TASK OBJECTIVE -
Begin at the top of the following data. Copy each line exactly until you have copied the line containing "From S2P Require Import Prelude".

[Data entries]
══════════

(* ===== verification/HubRevoke.v ===== *)
(** * HubRevoke: what a live catalog change takes back

    Nothing in a live change gives a session anything: its readiness, its publish grants and its subscriptions
    only dwindle.  So what is taken back on the way stays taken back. *)

From stdpp Require Import sorting.
From S2P Require Import Prelude ByteIO SerialArith Tables Crypto Sha256 CborMessage Safety Frame MsgNack MsgHello.
From S2P Require Import StateChannel Subscription Pairing Catalog Registry CatalogCodec HubSession HubState StateM HubWorld HubCore.
From S2P Require Import HubSafety HubPairing HubWish HubUpdate HubCatalog HubSteps HubWalk HubWalkMotion HubWalkAll.
From S2P Require Import HubWithdraw HubBench HubLatch HubGates.
#[local] Open Scope Z_scope.

Definition publishes (s : HubSession) : list Z := map pg_channel_id (List.filter pg_used (hs_publishGrants s)).
Definition subscribes (s : HubSession) : list Z := map channel_id (hs_subs s).

Record Dwindled (s s' : HubSession) : Prop := mkDwindled {
  dw_occupied : occupied s = true -> occupied s' = true;
  dw_ready : hs_ready s' = true -> hs_ready s = true;
  dw_publishes : publishes s' ⊆+ publishes s;
  dw_subscribes : subscribes s' ⊆+ subscribes s }.

#[export] Instance Dwindled_preorder : PreOrder Dwindled.
Proof.
  split; [intros s; by split|]. intros s1 s2 s3 [] []. split; auto; etransitivity; eassumption.
Qed.

Lemma dwindled_same s s' :
  occupied s = occupied s' -> hs_ready s = hs_ready s' -> publishes s = publishes s' -> subscribes s = subscribes s' -> Dwindled s s'.
Proof. intros Ho Hr Hp Hs. split; [by rewrite Ho|by rewrite Hr|by rewrite Hp|by rewrite Hs]. Qed.

Lemma dwindled_stale s nowMs : Dwindled s (s <| hs_state := STALE |> <| hs_staleSinceMs := nowMs |>).
Proof. by split. Qed.

(** Taking one grant back. *)
Lemma removePublishGrant_dwindles ch s : Dwindled s (removePublishGrant ch s).
Proof.
  unfold removePublishGrant. destruct (publishGrantFor ch s) as [i|] eqn:Hf; [|reflexivity]. split; try done.
  apply first_index_Some in Hf as (l1 & g & l2 & Hl & <- & _ & _). unfold publishes. cbn. rewrite Hl, alter_app_r_alt, Nat.sub_diag by lia.
  cbn [alter list_alter]. rewrite !List.filter_app, !map_app. cbn. apply submseteq_app; [done|].
  destruct (pg_used g); cbn; [by apply submseteq_cons|done].
Qed.

Lemma removePublishGrant_removes ch s : NoDup (publishes s) -> ch ∉ publishes (removePublishGrant ch s).
Proof.
  unfold removePublishGrant, publishGrantFor. destruct (first_index _ _) as [i|] eqn:Hf.
  - apply first_index_Some in Hf as (l1 & g & l2 & Hl & <- & Hg & _). unfold publishes. cbn. rewrite Hl, alter_app_r_alt, Nat.sub_diag by lia.
    cbn [alter list_alter]. rewrite !List.filter_app, !map_app. cbn. unfold grant_for in Hg. apply andb_prop in Hg as [-> Hch%Z.eqb_eq].
    cbn. rewrite Hch. intros (_ & Hn & Hnd)%NoDup_app. apply NoDup_cons in Hnd as [Hn2 _]. rewrite elem_of_app. intros [Hin|Hin]; [|done].
    apply (Hn _ Hin). left.
  - intros _ Hin. apply first_index_None in Hf. rewrite Forall_forall in Hf. unfold publishes in Hin.
    apply list_elem_of_In, in_map_iff in Hin as (g & <- & [Hin Hu]%filter_In). specialize (Hf g ltac:(by apply list_elem_of_In)).
    unfold grant_for in Hf. by rewrite Hu, Z.eqb_refl in Hf.
Qed.

Lemma sub_remove_spec ch t :
  map channel_id (sub_remove ch t).1 ⊆+ map channel_id t
  /\ (NoDup (map channel_id t) -> ch ∉ map channel_id (sub_remove ch t).1)
  /\ ((sub_remove ch t).2 = false -> (sub_remove ch t).1 = t).
Proof.
  unfold sub_remove, Subscription.find, table_find. destruct (first_index _ _) as [i|] eqn:Hf; cbn [fst snd].
  - apply first_index_Some in Hf as (l1 & e & l2 & -> & <- & He%Z.eqb_eq & _). rewrite delete_middle, !map_app. cbn. split_and!; [|..|done].
    + apply submseteq_app; [done|]. by apply submseteq_cons.
    + rewrite He. intros (_ & Hn & Hnd)%NoDup_app. apply NoDup_cons in Hnd as [Hn2 _]. rewrite elem_of_app. intros [Hin|Hin]; [|done].
      apply (Hn _ Hin). left.
  - split_and!; [done| |done]. intros _ Hin. apply first_index_None in Hf. rewrite Forall_forall in Hf.
    apply list_elem_of_In, in_map_iff in Hin as (e & <- & Hin). specialize (Hf e ltac:(by apply list_elem_of_In)). by rewrite Z.eqb_refl in Hf.
Qed.

Create HintDb dwindle.

Section Revoke.
Context {E R : Type} `{Env E} `{FairRandom R} `{ICrypto}.
Abbreviation W := (World E R) (only parsing).

Definition Dwindle (w w' : W) : Prop := forall i, Dwindled (session_of i (w_hub w)) (session_of i (w_hub w')).

#[export] Instance Dwindle_preorder : PreOrder Dwindle.
Proof.
  split; [intros w i; reflexivity|]. intros w1 w2 w3 H1' H2' i. etransitivity; [apply H1'|apply H2'].
Qed.

Abbreviation dwindles := (keeps Dwindle) (only parsing).

Lemma call_dwindles c : dwindles (call c).
Proof. intros w i. unfold call. by destruct (answer c _). Qed.

Lemma draw_dwindles {A} (f : R -> A * R) : dwindles (draw f).
Proof. intros w i. unfold draw. by destruct (f _). Qed.

Lemma modify_dwindles f : (forall h, _slots (f h) = _slots h) -> dwindles (modify f).
Proof. intros Hf w i. unfold session_of. cbn. by rewrite Hf. Qed.

Lemma on_slot_dwindles i f : (forall s, Dwindled (sl_session s) (sl_session (f s))) -> dwindles (on_slot i f).
Proof.
  intros Hf w j. unfold session_of. cbn. rewrite list_lookup_alter. case_decide as Hd; [|reflexivity].
  destruct Hd as [<- _] || subst j. destruct (_slots (w_hub w) !! _); cbn; [apply Hf|reflexivity].
Qed.

Lemma on_session_dwindles i f : (forall s, Dwindled s (f s)) -> dwindles (on_session i f).
Proof. intros Hf. apply on_slot_dwindles. intros s. apply Hf. Qed.
End Revoke.

Abbreviation dwindles := (keeps Dwindle) (only parsing).

Ltac dwindled := first [apply dwindled_same; reflexivity | apply dwindled_stale | apply removePublishGrant_dwindles].
Ltac dwindle_leaf :=
  lazymatch goal with
  | |- keeps Dwindle (call ?c) => exact (call_dwindles c)
  | |- keeps Dwindle (draw _) => apply draw_dwindles
  | |- keeps Dwindle (modify _) => apply modify_dwindles; intros ?; reflexivity
  | |- keeps Dwindle (on_slot _ _) => apply on_slot_dwindles; intros ?; dwindled
  | |- keeps Dwindle (on_session _ _) => apply on_session_dwindles; intros ?; dwindled
  | |- _ => keeps_leaf
  end.
Ltac dwindle_walk := repeat first [ solve [dwindle_leaf] | solve [auto 1 with dwindle nocore] | keeps_step ].

Section Walk.
Context {E R : Type} `{Env E} `{FairRandom R} `{ICrypto}.
Abbreviation fewer := (keeps (Dwindle (E := E) (R := R))) (only parsing).

Lemma sendFrameTo_dwindles t type ch p sq : fewer (sendFrameTo t type ch p sq).
Proof. unfold sendFrameTo. dwindle_walk. Qed.
#[local] Hint Resolve sendFrameTo_dwindles : dwindle.

Lemma sendNack_dwindles t n : fewer (sendNack t n).
Proof. unfold sendNack. dwindle_walk. Qed.
#[local] Hint Resolve sendNack_dwindles : dwindle.

Lemma publishState_dwindles ch p : fewer (publishState ch p).
Proof. unfold publishState. dwindle_walk. Qed.
#[local] Hint Resolve publishState_dwindles : dwindle.

Lemma catalog_has_dwindles ch : fewer (catalog_has ch).
Proof. unfold catalog_has. dwindle_walk. Qed.
Lemma retained_dwindles ch : fewer (retained ch).
Proof. apply keeps_gets, _. Qed.
Lemma anySubscribed_dwindles ch : fewer (anySubscribed ch).
Proof. apply keeps_gets, _. Qed.
#[local] Hint Resolve catalog_has_dwindles retained_dwindles anySubscribed_dwindles : dwindle.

══════════

RESPONSE TO THIS TASK -
(* ===== verification/HubRevoke.v ===== *)
(** * HubRevoke: what a live catalog change takes back

    Nothing in a live change gives a session anything: its readiness, its publish grants and its subscriptions
    only dwindle.  So what is taken back on the way stays taken back. *)

From stdpp Require Import sorting.
From S2P Require Import Prelude ByteIO SerialArith Tables Crypto Sha256 CborMessage Safety Frame MsgNack MsgHello.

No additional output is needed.